Самому-то писателю, вероятно, заграничные нападки безразличны: он более сильные удары привык получать от властей на родине. И, можно сказать, за дело! Значительная часть его литературной работы падала на периоды культа личности и застоя; и уже тогда нельзя было не дивиться смелости его высказываний, совершенно необычной в советских условиях.
Когда-то меня поразило одно место в выпущенной в 1972 году «Славянской тетради» (описывающей путешествие по Болгарии), где изображался разговор автора с типичным совпатриотом из среды старой русской эмиграции (а уж эту публику я как хорошо знал по Парижу, в котором она была богато представлена в первые годы после войны!). Желая подольститься к советскому туристу, тот стал ему ругать царскую Россию: «Ну что же Россия… бездарные и продажные генералы… Офицеры – без чести и совести» – и почти с ужасом услышал от гостя из СССР такую отповедь: «Позвольте, неужели так уж все бездарные и продажные? К тому же без чести и совести? Не будем брать ну там Суворова, Кутузова, Нахимова, Макарова, Корнилова. Это – хрестоматия. А храбрость Багратиона, а мужество и удаль Дениса Давыдова, а Тушин в описании Льва Толстого, да и сам Лев Толстой – офицер Севастопольской кампании. Вы живете в Болгарии, наверное, вы знаете, что здесь существует парк Скобелева. Вы знаете, что, когда Скобелев вел войска на приступ, у него вражескими пулями перешибло саблю. Притом он всегда на белом коне. А морские офицеры “Варяга”… Напротив, мне казалось, да и из литературы известно, что существовали понятия о чести, может быть, слишком уж жестокие…»
В те годы это звучало совершенно необычно. И между тем, я учитывал давление цензуры. То самое, о котором писатель теперь сам рассказывает нам в очерке «Как редактировали мою статью о Тургеневе», начинающемся фразой: «Сейчас положение таково.

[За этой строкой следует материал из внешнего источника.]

Lemma check_payloads_ok json_len cap rs :
  check_payloads json_len cap rs = Ok tt <-> forall r, r ∈ rs -> json_len (vr_metadata r) <= cap.
Proof.
  induction rs as [|r rs IH]; cbn [check_payloads]; [split; [by intros _ r ?%elem_of_nil|done]|].
  destruct (cap <? _) eqn:E; [apply Z.ltb_lt in E|apply Z.ltb_ge in E].
  - split; [done|]. intros Hr. specialize (Hr r ltac:(by left)). lia.
  - rewrite IH. split; intros Hr x Hx; [|apply Hr; by right]. apply elem_of_cons in Hx as [->|?]; auto.
Qed.

Lemma check_quotas_ok json_len q db rs :
  (_ ← check_batch q rs;
   _ ← (match max_payload_bytes q with Some cap => check_payloads json_len cap rs | None => Ok tt end);
   check_docs q db rs) = Ok tt <-> quotas_ok json_len q db rs.
Proof.
  rewrite bind_ok. setoid_rewrite bind_ok. unfold quotas_ok, check_batch, check_docs.
  assert ((forall cap, max_batch q = Some cap -> Z.of_nat (length rs) <= cap) <->
    match max_batch q with Some cap => if cap <? Z.of_nat (length rs) then Err (QuotaBatch (Z.of_nat (length rs)) cap)
      else Ok tt | None => Ok tt end = Ok tt) as ->.
  { destruct (max_batch q) as [cap|]; [|done]. destruct (cap <? _) eqn:E;
      [apply Z.ltb_lt in E|apply Z.ltb_ge in E]; (split; [intros Hc|intros ? c [= <-]]); try done.
    specialize (Hc cap eq_refl). lia. }
  assert ((forall cap r, max_payload_bytes q = Some cap -> r ∈ rs -> json_len (vr_metadata r) <= cap) <->
    match max_payload_bytes q with Some cap => check_payloads json_len cap rs | None => Ok tt end = Ok tt) as ->.
  { destruct (max_payload_bytes q) as [cap|]; [|done]. rewrite check_payloads_ok. split; [by eauto|].
    intros Hr c r [= <-]. apply Hr. }
  assert ((forall cap, max_docs q = Some cap -> u64_add (get_u64 db META_DOC_COUNT) (net_new db rs) <= cap) <->
    match max_docs q with Some cap => let existing := get_u64 db META_DOC_COUNT in
      if cap <? u64_add existing (net_new db rs) then Err (QuotaDocs existing (net_new db rs) cap)
      else Ok tt | None => Ok tt end = Ok tt) as ->.
  { destruct (max_docs q) as [cap|]; [|done]. cbn. destruct (cap <? _) eqn:E;
      [apply Z.ltb_lt in E|apply Z.ltb_ge in E]; (split; [intros Hc|intros ? c [= <-]]); try done.
    specialize (Hc cap eq_refl). lia. }
  split.
  - intros ([] & ? & [] & ? & ?). done.
  - intros (? & ? & ?). by exists tt; split; [|exists tt].
Qed.

(** What an upsert needs besides the quotas. *)
Definition records_ok (db : Db) (rs : list VectorRecord) : Prop :=
  exists info, get_info db = Some info /\ rs <> [] /\ dims_ok info rs /\
    (forall r, r ∈ rs -> schema_ok (get_schema db) r) /\
    is_ok (register_named rs (ei_named_dims info)) = true /\ keys_ok (indexed_fields db) rs.

Lemma reg_same_schema db db' : reg_same db db' -> get_schema db' = get_schema db.
Proof. intros [_ B]. unfold get_schema, get_cf. rewrite B by key_ne. done. Qed.

(** The outcome of the dimension guard. *)
Lemma register_dim_ok db rs :
  match (register_dim db rs).2 with
  | Ok info => exists info0 r rs', get_info db = Some info0 /\ rs = r :: rs' /\
      ei_named_dims info = ei_named_dims info0 /\
      ei_dim info = Some (Z.of_nat (length (vr_embedding r))) /\
      (ei_dim info0 = None \/ ei_dim info0 = Some (Z.of_nat (length (vr_embedding r))))
  | Err _ => ~ (exists info0, get_info db = Some info0 /\ rs <> [] /\ dims_ok info0 rs)
  end.
Proof.
  unfold register_dim. destruct (get_info db) as [i|]; [|by intros (i & ? & _)].
  destruct rs as [|r rs]; [by intros (i' & _ & ? & _)|]. destruct (ei_dim i) as [d|] eqn:Ed; cbn.
  - destruct (d =? _) eqn:E; cbn; [apply Z.eqb_eq in E as ->|apply Z.eqb_neq in E].
    + exists i, r, rs. rewrite Ed. split_and!; auto.
    + intros (i' & [= <-] & _ & dim & [Hd|Hd] & Hr); [congruence|]. rewrite (Hr r) in E by (by left). congruence.
  - exists i, r, rs. split_and!; auto.
Qed.

Lemma upsert_into_ok ls db tx rs :
  is_ok (upsert_into json_text now_ms ls db tx rs).2 = true <-> records_ok db rs.
Proof.
  unfold upsert_into, records_ok. pose proof (register_dim_ok db rs) as Hd.
  destruct (register_dim db rs) as [db1 [info|e]] eqn:E1; cbn in Hd.
  2: { split; [done|]. intros (i & ? & ? & ? & _). destruct Hd. by exists i. }
  pose proof (register_dim_reg _ _ _ _ E1) as S1. destruct Hd as (i & r & rs' & Hi & -> & Hnd & Hdim & Hold).
  set (rs := r :: rs') in *. rewrite Hdim. cbn [default from_option]. set (d := Z.of_nat _).
  assert ((_ ← check_dims d rs; check_schema (get_schema db1) rs) = Ok tt <->
    dims_ok i rs /\ forall x, x ∈ rs -> schema_ok (get_schema db) x) as Hchecks.
  { rewrite bind_ok, <- (reg_same_schema db db1) by done. setoid_rewrite check_schema_ok. split.
    - intros ([] & Hc & Hs). rewrite check_dims_ok in Hc. split; [|done]. by exists d.
    - intros [(d' & Hd' & Hr) Hs]. exists tt. split; [|done]. apply check_dims_ok.
      intros x Hx. rewrite Hr by done. symmetry. apply Hr. by left. }
  destruct (_ ≫= _) as [[]|e].
  2: { split; [done|]. intros (i' & Hi' & _ & H1' & H2' & _). rewrite Hi in Hi'. injection Hi' as <-.
       by assert (@Err RroError unit e = Ok tt) by by apply Hchecks. }
  destruct (proj1 Hchecks eq_refl) as [Hdims Hschema]. rewrite Hnd.
  destruct (register_named rs (ei_named_dims i)) as [dims|e] eqn:En.
  2: { split; [done|]. intros (i' & Hi' & _ & _ & _ & Hn & _). rewrite Hi in Hi'. injection Hi' as <-.
       by rewrite En in Hn. }
  cbn [snd]. match goal with |- is_ok (?st ≫= _) = true <-> _ => transitivity (is_ok st = true) end.
  { by destruct (upsert_records _ _ _ _ _ _) as [[]|]. }
  rewrite upsert_records_ok, (reg_same_fields db db1) by done. split.
  - intros Hk. exists i. rewrite En. done.
  - by intros (i' & _ & _ & _ & _ & _ & Hk).
Qed.

(** What the quotas and the records must satisfy. *)
Lemma upsert_accepted json_len ls (q : Quotas) (db : Db) (rs : list VectorRecord) :
  rs <> [] ->
  is_ok (upsert json_text json_len now_ms q ls db rs).2 = true <->
  quotas_ok json_len q db rs /\ records_ok db rs.
Proof.
  intros Hne. unfold upsert. destruct rs as [|r rs']; [done|]. set (rs := r :: rs') in *.
  rewrite <- check_quotas_ok, <- (upsert_into_ok ls db (begin db)).
  destruct (_ ≫= _) as [[]|e]; [|cbn; split; [done|by intros [? _]]].
  destruct (upsert_into _ _ _ _ _ _) as [db1 [tx|e]]; cbn; tauto.
Qed.
End accepts.

Section Properties.
Context `{SerdeNumber} `{Libm} `{TextAnalyzer}.
Variable json_text : Json -> bytes.
Variable json_len : Metadata -> Z.
Variable now_ms : Z -> Z.
Variable lexical_stats : bool.

Local Abbreviation refines := (Refines json_text now_ms lexical_stats).

(** C1: a transaction is atomic and does what its statements say. From a store
    that holds the rows, counters, document frequencies and feed of a map of
    records, and for statements on distinct ids, a committed transaction leaves
    exactly those of the map with every upsert and removal applied, one feed
    row appended per change, and hands the graph the operations that take the
    old vectors to the new ones; a failed one leaves those of the map it began
    with. *)
Theorem transaction_refines (db : Db) (m : gmap bytes VectorRecord) (log : list (ChangeOp * bytes))
  (ops : list WriteOp) (db' : Db) (res : result RroError (list GraphOp)) :
  refines db m log -> ids_distinct (statements ops) -> run_fits (statements ops) (m, log) ->
  transaction json_text now_ms lexical_stats db ops = (db', res) ->
  match res with
  | Ok gops =>
      refines db' (spec_run (statements ops) (m, log)).1 (spec_run (statements ops) (m, log)).2 /\
      graph_run gops (vr_embedding <$> m) = vr_embedding <$> (spec_run (statements ops) (m, log)).1
  | Err _ => refines db' m log
  end.
Proof. apply transaction_outcome. Qed.

(** C2: an upsert of distinct ids likewise, and under a document cap it never
    leaves more documents than the cap. *)
Theorem upsert_refines (q : Quotas) (db : Db) (m : gmap bytes VectorRecord)
  (log : list (ChangeOp * bytes)) (rs : list VectorRecord) (db' : Db) (res : result RroError (list GraphOp)) :
  refines db m log -> ids_distinct (map AUpsert rs) -> run_fits (map AUpsert rs) (m, log) ->
  upsert json_text json_len now_ms q lexical_stats db rs = (db', res) ->
  outcome_ok json_text now_ms lexical_stats db' res (m, log) (map AUpsert rs) /\
  (forall gops cap, res = Ok gops -> rs <> [] -> max_docs q = Some cap ->
     Z.of_nat (size (spec_run (map AUpsert rs) (m, log)).1) <= cap).
Proof.
  intros HR Hd Hf Hu. split; [by eapply upsert_outcome|]. intros gops cap -> Hne Hcap.
  by eapply upsert_within_cap.
Qed.

(** C39: an upsert is accepted exactly when the quotas allow it, the estate is
    initialised, every record has the estate's dimension (or one common
    dimension, when none is recorded), every present field of a declared
    collection has its declared type, the named and token vectors agree in
    dimension, and no key is too long. *)
Theorem upsert_accepts_exactly (q : Quotas) (db : Db) (rs : list VectorRecord) :
  rs <> [] ->
  is_ok (upsert json_text json_len now_ms q lexical_stats db rs).2 = true <->
  quotas_ok json_len q db rs /\ records_ok json_text db rs.
Proof. apply upsert_accepted. Qed.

Одну фразу, которая была бы потом опубликована без изменения, я написать не могу. Но если я напишу страницу, то неизбежно придется там при опубликовании что-то смягчать, сглаживать, округлять, а то и вовсе вычеркивать». И продолжает, излагая свой опыт: «Правка была очень хитрой. Дело отнюдь не в объеме вычеркнутого. Там фраза, там полфразы, там и абзац, там пол-абзаца. Можно отлить половину вина, однако оставшаяся половина сохранит все вкусовые качества напитка, терпкость, аромат, и т. д. Но можно как-нибудь вытянуть из него некоторые компоненты (как соль из супа) и вкус резко изменится, при том, что по объему вроде бы и не убыло».

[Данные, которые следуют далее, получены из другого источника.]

(** All candidates, for one pruned term, then for each in turn. *)
Definition complete_term (db : Db) (params : Bm25Params) (avgdl : f32) (i : TermInfo) (acc : gmap bytes f32)
  : result RroError (gmap bytes f32) :=
  l ← mapM (fun '(id, s) => s' ← complete_one db params avgdl i id s; Ok (id, s')) (map_to_list acc);
  Ok (list_to_map l).
Fixpoint complete_terms (db : Db) (params : Bm25Params) (avgdl : f32) (infos : list TermInfo) (acc : gmap bytes f32)
  : result RroError (gmap bytes f32) :=
  match infos with
  | [] => Ok acc
  | i :: infos => acc ← complete_term db params avgdl i acc; complete_terms db params avgdl infos acc
  end.

Definition lexical_topk_blocking (db : Db) (params : Bm25Params) (terms : list bytes) (top_k : Z)
  : result RroError (list Candidate) :=
  match get_cf db CF_META META_LEXSTATS with
  | None => lexical_blocking db params terms top_k
  | Some _ =>
      let n_docs := get_u64 db META_DOC_COUNT in
      let total_tokens := get_u64 db META_TOTAL_TOKENS in
      if (n_docs =? 0) || (top_k =? 0) then Ok []
      else
        let n := f32_of_Z n_docs in
        let avgdl := f_max (f32_div (f32_of_Z total_tokens) n) f32_one in
        let infos := term_infos db params n terms in
        if bool_decide (infos = []) then Ok []
        else
          '(acc, pruned) ← scan_terms db params avgdl top_k infos ∅ f32_zero;
          acc ← complete_terms db params avgdl pruned acc;
          Ok (map bare (truncate top_k (ranked acc)))
  end.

Далее он комментирует: «Возникает вопрос, почему же авторы соглашаются с такой правкой, с коверканьем и урезанием своих вещей?.. А что же им остается делать? Ведь печататься надо, хотя бы для того, чтобы жить. Кроме того, ну вот взял бы я тогда, в 1957 году, “Владимирские проселки” и положил бы их в стол. Взял бы в 1966 году, “Письма из Русского Музея”, взял бы в 1969 году “Черные доски”, и лежало бы все это у меня в столе. Во-первых, эти вещи не работали бы все эти годы (пусть хоть и не в полную силу), не влияли бы на сознание людей, а во-вторых, и меня самого, такого, какой я сегодня в читательском сознании есть, не было бы на свете».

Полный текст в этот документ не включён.